> Excerpted data:
# # # #
(** *** The drive command *)

(** C6.  In drive mode (mode switch below the middle) and with its twenty
    registers, the tick publishes one drive command.  When both stick
    readings are 0 the command says no controller, ignore the drive
    control, zero velocities, whatever the other registers hold.
    Otherwise it says controller present, takes [ignore_drive_control]
    from the ignore switch being above the middle, and mixes the two
    sticks, each normalised as [(raw - SBUS_MID) / SBUS_RANGE]:
    linear = (left + right) / 2 and angular = (right - left) / 2.  With
    the left stick at middle + range and the right stick at the middle
    this gives linear 0.5 and angular -0.5. *)
Theorem drive_mode_command (i : tick_input) (s : node) :
  let regs := registers (final (read_registers i s)) in
  let reg r := nth (MODBUS_REGISTERS r) regs 0 in
  let left_y_axis := reg LEFT_STICK_Y_AXIS in
  let right_y_axis := reg RIGHT_STICK_Y_AXIS in
  let left := PrimFloat.div (float_of_int (left_y_axis - SBUS_MID)) SBUS_RANGE in
  let right := PrimFloat.div (float_of_int (right_y_axis - SBUS_MID)) SBUS_RANGE in
  length regs = 20%nat ->
  reg (REGISTER_STATE_MAPPING DRIVE_VS_ARM) < SBUS_MID ->
  exists command,
    drive_commands (effects (main_loop i s)) = [command]
    /\ (left_y_axis = 0 /\ right_y_axis = 0 ->
        command = {| controller_present := false;
                     ignore_drive_control := true;
                     drive_twist_linear_x := 0%float;
                     drive_twist_angular_z := 0%float |})
    /\ (~ (left_y_axis = 0 /\ right_y_axis = 0) ->
        command = {| controller_present := true;
                     ignore_drive_control :=
                       SBUS_MID <? reg (REGISTER_STATE_MAPPING IGNORE_CONTROL);
                     drive_twist_linear_x :=
                       PrimFloat.div (PrimFloat.add left right) 2%float;
                     drive_twist_angular_z :=
                       PrimFloat.div (PrimFloat.sub right left) 2%float |})
    /\ (left_y_axis = SBUS_MID + 820 -> right_y_axis = SBUS_MID ->
        drive_twist_linear_x command = 0.5%float
        /\ drive_twist_angular_z command = (-0.5)%float).
Proof.
  intros regs reg left_y_axis right_y_axis left right Hlen Hmode.
  subst reg left_y_axis right_y_axis left right. cbv beta in *.
  cbn [REGISTER_STATE_MAPPING MODBUS_REGISTERS] in *.
  rewrite main_loop_drive_commands.
  rewrite (broadcasts_twenty _ Hlen). cbv zeta. cbn [effects MODBUS_REGISTERS].
  fold regs.
  apply Z.ltb_lt in Hmode. rewrite Hmode.
  rewrite !drive_commands_app.
  assert (Harm : drive_commands
            (if SBUS_MIN + SBUS_DEADZONE <? nth 12 regs 0 then [Print_Arm] else []) = [])
    by (destruct (SBUS_MIN + SBUS_DEADZONE <? nth 12 regs 0); reflexivity).
  rewrite Harm. cbn [drive_commands flat_map app].
  eexists. split; [reflexivity|].
  unfold drive_command, normalize.
  split; [|split; [|intros Hl Hr; split]].
  - intros [-> ->]. reflexivity.
  - intros Hn.
    destruct ((nth 0 regs 0 =? 0) && (nth 1 regs 0 =? 0)) eqn:E; [|reflexivity].
    apply andb_true_iff in E. destruct E as [E1 E2].
    apply Z.eqb_eq in E1, E2. tauto.
  - rewrite Hl, Hr. vm_compute. reflexivity.
  - rewrite Hl, Hr. vm_compute. reflexivity.
Qed.

Lemma drive_mode_command_witness :
  length (registers (final (read_registers demo_tick (init 0)))) = 20%nat
  /\ nth 12 (registers (final (read_registers demo_tick (init 0)))) 0 < SBUS_MID
  /\ exists command,
       drive_commands (effects (main_loop demo_tick (init 0))) = [command]
       /\ drive_twist_linear_x command = 0.5%float
       /\ drive_twist_angular_z command = (-0.5)%float.
Proof.
  assert (Hlen : length (registers (final (read_registers demo_tick (init 0)))) = 20%nat)
    by reflexivity.
  assert (Hmode : nth 12 (registers (final (read_registers demo_tick (init 0)))) 0
                  < SBUS_MID) by reflexivity.
  split; [exact Hlen|]. split; [exact Hmode|].
  destruct (drive_mode_command demo_tick (init 0) Hlen Hmode) as (c & Hc & _ & _ & Hb).
  exists c. split; [exact Hc|]. apply Hb; reflexivity.
Defined.

(** The sentinel, on its own: both sticks at 0 and the mode switch low. *)
Example drive_command_without_controller :
  drive_commands (effects (main_loop short_tick (init 0))) =
  [{| controller_present := false; ignore_drive_control := true;
      drive_twist_linear_x := 0%float; drive_twist_angular_z := 0%float |}].
Proof. vm_compute. reflexivity. Qed.

(** *** Short register vectors *)

(** A node holds no registers or twenty, as long as the board answers in
    full. *)
Lemma main_loop_registers (i : tick_input) (s : node) :
  answers_in_full i ->
  registers s = [] \/ length (registers s) = register_count ->
  registers (final (main_loop i s)) = []
  \/ length (registers (final (main_loop i s))) = register_count.
Proof.
  intros Hi Hs. rewrite main_loop_run. cbn [final].
  rewrite read_registers_run. cbn [final].
  destruct (bus_read i) as [regs|] eqn:E; cbn [registers].
  - right. apply Hi. exact E.
  - exact Hs.
Qed.

Lemma spin_registers (ticks : list tick_input) :
  forall s,
    Forall answers_in_full ticks ->
    registers s = [] \/ length (registers s) = register_count ->
    registers (node_left (spin ticks s)) = []
    \/ length (registers (node_left (spin ticks s))) = register_count.
Proof.
  induction ticks as [|i ticks IH]; intros s Hall Hs; [exact Hs|].
  inversion Hall as [|? ? Hi Hrest]; subst.
  pose proof (main_loop_registers i s Hi Hs) as H1.
  destruct (destroys (effects (main_loop i s))) eqn:Hd.
  - rewrite (spin_last i ticks s Hd). exact H1.
  - rewrite (spin_next i ticks s Hd). cbn [node_left]. apply IH; assumption.
Qed.

(** C4.  Between two ticks the node holds the registers of its last good
    read, all twenty of them, or the empty list it starts with: the board
    answers in full or not at all.  So a register vector shorter than
    twenty is the empty one, and on it the tick fails closed: the first
    register read raises an index error, [main_loop] catches and prints
    it, no drive command and no status is published, nothing is printed
    for the arm, and the tick returns. *)
Theorem short_vector_fails_closed (now : Q) (ticks : list tick_input) (i : tick_input) :
  Forall answers_in_full ticks -> answers_in_full i ->
  let s := node_left (spin ticks (init now)) in
  let regs := registers (final (read_registers i s)) in
  let r := main_loop i s in
  (regs = [] \/ length regs = register_count)
  /\ ((length regs < register_count)%nat ->
      drive_commands (effects r) = []
      /\ iris_statuses (effects r) = []
      /\ prints_Arm (effects r) = false
      /\ errors (effects r) = [IndexError])
  /\ completes r = Returned tt.
Proof.
  intros Hall Hi s regs r.
  assert (Hs : registers s = [] \/ length (registers s) = register_count)
    by (apply spin_registers; [exact Hall | left; reflexivity]).
  assert (Hregs : regs = [] \/ length regs = register_count).
  { unfold regs. rewrite read_registers_run. cbn [final].
    destruct (bus_read i) as [l|] eqn:E; cbn [registers];
      [right; apply Hi; exact E | exact Hs]. }
  split; [exact Hregs|]. split.
  - intro Hshort.
    assert (Hnil : regs = []) by (destruct Hregs as [H|H]; [exact H | lia]).
    assert (H : nth_error (registers (final (read_registers i s)))
                  (MODBUS_REGISTERS SE_SWITCH) = None)
      by (fold regs; rewrite Hnil; reflexivity).
    unfold r. rewrite main_loop_drive_commands, main_loop_iris_statuses,
      main_loop_prints_Arm, main_loop_errors.
    rewrite (broadcasts_no_mode_register _ H). cbn [effects completes].
    repeat split; reflexivity.
  - unfold r. rewrite main_loop_run. reflexivity.
Qed.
# # # #
> Prompt:
Using the entries above, give again exactly the lines from the line holding "intros Hi Hs." through the line holding "for the arm, and the tick returns. *)". Include both end lines and nothing else.

> Written reply:
  intros Hi Hs. rewrite main_loop_run. cbn [final].
  rewrite read_registers_run. cbn [final].
  destruct (bus_read i) as [regs|] eqn:E; cbn [registers].
  - right. apply Hi. exact E.
  - exact Hs.
Qed.

Lemma spin_registers (ticks : list tick_input) :
  forall s,
    Forall answers_in_full ticks ->
    registers s = [] \/ length (registers s) = register_count ->
    registers (node_left (spin ticks s)) = []
    \/ length (registers (node_left (spin ticks s))) = register_count.
Proof.
  induction ticks as [|i ticks IH]; intros s Hall Hs; [exact Hs|].
  inversion Hall as [|? ? Hi Hrest]; subst.
  pose proof (main_loop_registers i s Hi Hs) as H1.
  destruct (destroys (effects (main_loop i s))) eqn:Hd.
  - rewrite (spin_last i ticks s Hd). exact H1.
  - rewrite (spin_next i ticks s Hd). cbn [node_left]. apply IH; assumption.
Qed.

(** C4.  Between two ticks the node holds the registers of its last good
    read, all twenty of them, or the empty list it starts with: the board
    answers in full or not at all.  So a register vector shorter than
    twenty is the empty one, and on it the tick fails closed: the first
    register read raises an index error, [main_loop] catches and prints
    it, no drive command and no status is published, nothing is printed
    for the arm, and the tick returns. *)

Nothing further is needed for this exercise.